La missione del 6 novembre

Il team di ingegneri ha utilizzato lo iodio per alimentare un satellite CubeSat da 20 kg con un motore denominato NPT30-I2, lanciato il 6 novembre 2020. Le manovre sono state eseguite con successo e lo iodio ha dimostrato di raggiungere una maggiore efficienza di ionizzazione rispetto allo xeno.
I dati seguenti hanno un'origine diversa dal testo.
(** ** Trigger dispatcher *)

Section DispatcherFacts.
Context `{ApiHelpers} {Metadata : Type} (ciMetadata : Metadata).

(** A failure that carries a response is wrapped, with its status. *)
Lemma runTests_wraps_failure (triggerTests : Payload → BackendError + Trigger)
    (ciTriggerApp : string) (testsToTrigger : list TestPayload) (e : BackendError)
    (r : HttpResponse) :
  triggerTests (runTests_payload ciMetadata ciTriggerApp testsToTrigger) = inl e →
  response e = Some r →
  runTests ciMetadata triggerTests ciTriggerApp testsToTrigger
  = Throw (EndpointError
             ("[" +:+ join "," (payload_public_id <$> testsToTrigger)
              +:+ "] Failed to trigger tests: " +:+ formatBackendErrors e +:+ nl)
             (status r)).
Proof. intros He Hr. unfold runTests. by rewrite He, Hr. Qed.
End DispatcherFacts.

(** C8: a failure without a response (here a refused connection) is not
    wrapped; reading [e.response.status] throws a [TypeError] instead. *)
Theorem runTests_failure_without_response :
  runTests (H := sample_api) tt (fun _ => inl connection_refused) "npm_package"
    [sample_payload "abc-def-ghi" BLOCKING; sample_payload "jkl-mno-pqr" BLOCKING]
  = Throw TypeError.
Proof. reflexivity. Qed.

(** ** User supplied git metadata *)

Lemma prefix_includes (sub s : string) : String.prefix sub s = true → includes sub s = true.
Proof. intros Hp. destruct s; simpl in *; by rewrite Hp. Qed.

Lemma prefix_app_l (a c s : string) :
  String.prefix (a +:+ c) s = true → String.prefix a s = true.
Proof.
  revert s. induction a as [|x a IH]; intros s; [by destruct s|].
  destruct s as [|y s]; simpl; [done|].
  destruct (ascii_dec x y); [apply IH|done].
Qed.

Section GitFacts.
Context `{GitHelpers}.

Lemma getUserGitMetadata_tag_in_branch (env : list (string * string)) (b : string) :
  env_lookup env "DD_GIT_BRANCH" = Some b →
  includes "origin/tags" b = true ∨ includes "refs/heads/tags" b = true →
  GIT_BRANCH (getUserGitMetadata env) = None
  ∧ GIT_TAG (getUserGitMetadata env) = removeEmptyValue (normalizeRef (Some b)).
Proof.
  intros Hb Hinc. unfold getUserGitMetadata. rewrite Hb. simpl.
  assert (includes "origin/tags" b || includes "refs/heads/tags" b = true) as ->.
  { apply orb_true_iff. exact Hinc. }
  done.
Qed.

Lemma getUserGitMetadata_no_tag_in_branch (env : list (string * string)) (b : string) :
  env_lookup env "DD_GIT_BRANCH" = Some b →
  includes "origin/tags" b = false → includes "refs/heads/tags" b = false →
  GIT_TAG (getUserGitMetadata env)
  = removeEmptyValue (normalizeRef (env_lookup env "DD_GIT_TAG"))
  ∧ GIT_BRANCH (getUserGitMetadata env)
    = if truthy_string (env_lookup env "DD_GIT_TAG") then None
      else removeEmptyValue (normalizeRef (Some b)).
Proof.
  intros Hb Horigin Hheads. unfold getUserGitMetadata. rewrite Hb.
  cbn [opt_includes]. rewrite Horigin, Hheads. cbn [orb GIT_TAG GIT_BRANCH].
  by destruct (truthy_string _).
Qed.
Oltre ai vantaggi di cui abbiamo già parlato, i sistemi a base di iodio potrebbero anche essere costruiti in forme notevolmente più piccole e semplici rispetto ai satelliti attuali: a differenza dello xeno e di altri propellenti, lo iodio può essere immagazzinato a bordo nella sua forma solida prima di essere convertito in gas, quindi non c’è bisogno di ingombranti serbatoi di gas ad alta pressione.

La riuscita dimostrazione dell’NPT30-I2 significa che possiamo procedere al passo successivo nello sviluppo della propulsione allo iodio

Dmytro Rafalskyi

Durante i test nello spazio, la società ha sviluppato nuove soluzioni che consentono di aumentare le prestazioni e hanno iniziato un’ampia campagna di test di resistenza a terra per spingere ulteriormente i limiti di questa nuova tecnologia”.

Propulsore allo iodio
Satelliti intorno alla Terra. Crediti: LeoLabs

A cosa può portare questa nuova tecnologia?
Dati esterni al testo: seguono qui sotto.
(** The nodes after the loop of [mergeNodes]. *)
Lemma mergeNodes_loop_nodes rec nodes g acc :
  (∀ k, k ∉ node_key <$> nodes →
     g_nodes (foldl (mergeNodes_step rec) (g, acc) nodes).1 !! k = g_nodes g !! k) ∧
  (∀ k, is_Some (g_nodes g !! k) →
     is_Some (g_nodes (foldl (mergeNodes_step rec) (g, acc) nodes).1 !! k)) ∧
  (∀ n, n ∈ nodes →
     is_Some (g_nodes (foldl (mergeNodes_step rec) (g, acc) nodes).1 !! node_key n)) ∧
  (NoDup (node_key <$> nodes) → ∀ n, n ∈ nodes →
     g_nodes (foldl (mergeNodes_step rec) (g, acc) nodes).1 !! node_key n
     = Some (match g_nodes g !! node_key n with
             | Some old => assign old (default ∅ (node_attributes n))
             | None => default ∅ (node_attributes n)
             end)).
Proof.
  revert g acc. induction nodes as [|n nodes IH]; intros g acc.
  - simpl. split_and!; [done|done|by intros ? ?%elem_of_nil|by intros _ ? ?%elem_of_nil].
  - cbn [foldl]. destruct (mergeNodes_step rec (g, acc) n) as [g1 acc1] eqn:E.
    assert (g1 = Graphology.mergeNode (node_key n) (node_attributes n) g) as Hg1.
    { unfold mergeNodes_step in E. by simplify_eq. }
    assert (∀ k, k ≠ node_key n → g_nodes g1 !! k = g_nodes g !! k) as Hne.
    { intros k Hk. rewrite Hg1. by apply mergeNode_lookup_ne. }
    assert (g_nodes g1 !! node_key n
            = Some (match g_nodes g !! node_key n with
                    | Some old => assign old (default ∅ (node_attributes n))
                    | None => default ∅ (node_attributes n)
                    end)) as Heq.
    { rewrite Hg1. unfold Graphology.mergeNode.
      destruct (g_nodes g !! node_key n); simpl; by rewrite lookup_insert_eq. }
    destruct (IH g1 acc1) as (H1 & H2 & H3 & H4).
    rewrite fmap_cons. split_and!.
    + intros k Hk. apply not_elem_of_cons in Hk as [Hk1 Hk2].
      rewrite H1 by done. by apply Hne.
    + intros k Hk. apply H2. destruct (decide (k = node_key n)) as [->|Hk'].
      * rewrite Heq. eauto.
      * by rewrite Hne.
    + intros m Hm. apply elem_of_cons in Hm as [->|Hm]; [|by apply H3].
      apply H2. rewrite Heq. eauto.
    + intros Hnd m Hm. apply NoDup_cons in Hnd as [Hn Hnd].
      apply elem_of_cons in Hm as [->|Hm].
      * rewrite H1 by done. exact Heq.
      * rewrite H4 by done. rewrite Hne; [done|].
        intros E'. apply Hn. rewrite <- E'. by apply list_elem_of_fmap_2.
Qed.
L’uso dello iodio per rendere i satelliti più compatti ha molteplici vantaggi potenziali: aumenterebbe le possibilità di dispiegamento delle costellazioni di satelliti, potranno essere addestrate per evitarsi a vicenda, e potranno essere smaltite quando hanno raggiunto la fine della loro vita utile.
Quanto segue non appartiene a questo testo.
(** * The line renderer of [vs/editor/common/viewLayout/viewLineRenderer.ts]

    A shallow embedding of [renderLine] / [renderLineActual] and the
    properties of the rendered markup and of the offset table.

    Conventions of the embedding:
    - a JavaScript string is the list of its UTF-16 code units ([jsstring]);
    - [out.push(x)] appends at the end of a list;
    - [number[]] is a list of slots, [None] being a hole, with the store
      [a[i] = v] growing the array as JavaScript does;
    - the inputs that are numbers are integers ([Z]).

    The scan is embedded twice.  The first embedding computes in integers,
    [%] being [Z.rem] (the sign of the dividend).  That is what JavaScript
    computes unless the tab size is [0]: [x % 0] is NaN there, where
    [Z.rem x 0] is [x].  The second embedding, the module [WithNaN], computes
    in numbers that are an integer or NaN, and is the code for every tab
    size.  The two return the same for a tab size other than [0]
    ([renderLine_numbers]), and for every tab size the same fragments, the
    same part index and tables of the same length ([renderLine_fragments]):
    with the tab size [0] a tab pushes no fragment in either.  The module
    [Heap] is the scan of [WithNaN] against a store of objects.

    The bookkeeping of [ExtHostDocumentSaveParticipant] (which listeners are
    held to be bad, and what becomes of their edits) is embedded in the
    module [SaveParticipant]. *)

From Stdlib Require Import ZArith Lia Ascii String.
From stdpp Require Import base option list gmap.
Le sfide però rimangono: al momento i motori a iodio non sono così reattivi come le loro controparti allo xeno. Tuttavia, questo è un importante passo avanti per la tecnologia.

Ci sono alcune difficoltà con lo iodio che devono essere affrontate, afferma Rafalskyi. Ad esempio, lo iodio reagisce con la maggior parte dei metalli, quindi il team ha dovuto utilizzare ceramiche e polimeri per proteggere parti del sistema di propulsione. Inoltre, lo iodio solido impiega circa 10 minuti per trasformarsi in plasma, questo potrebbe non fornire propellente abbastanza rapidamente per manovre di emergenza per evitare collisioni in orbita.

Il CEO e co-fondatore di ThrustMe ha dichiarato che ha preferito pubblicare i risultati dei test dell’azienda su Nature per ricevere delle revisioni paritarie e rendere i dati accessibili pubblicamente. Inoltre, questo fornisce alla comunità ulteriore fiducia in questa tecnologia e aiuta a creare un punto di riferimento all’interno del settore.

Propulsore allo iodio
Propulsore allo iodio. Crediti: ResearchGate

Come funzione il propulsore allo iodio

Il sistema di propulsione riscalda prima un blocco solido di iodio, trasformandolo in un gas. Il gas viene bombardato da elettroni ad alta velocità che lo trasformano in un plasma di ioni ed elettroni liberi. L’hardware caricato negativamente accelera quindi gli ioni di iodio caricati positivamente dal plasma verso lo scarico del sistema e spinge in avanti la navicella spaziale.

Sia gli ioni di iodio atomici, che quelli molecolari, vengono accelerati da griglie ad alta tensione per generare la spinta. Un raggio altamente collimato può essere prodotto con una sostanziale dissociazione dello iodio. Il sistema di propulsione è stato utilizzato con successo nello spazio a bordo di un piccolo satellite con manovre confermate utilizzando i dati di localizzazione satellitare.

Il team ha utilizzato con successo il sistema 11 volte in una serie di piccole manovre fino al 28 febbraio 2021.

Se vogliamo un’esplorazione spaziale sostenibile, in cui non creiamo tanta spazzatura spaziale come oggi, dobbiamo installare sistemi di propulsione su tutti i satelliti, anche su quelli più piccoli. Ciò potrebbe consentire ad un satellite di tornare sulla Terra invece di rimanere in orbita fino alla fine della sua vita.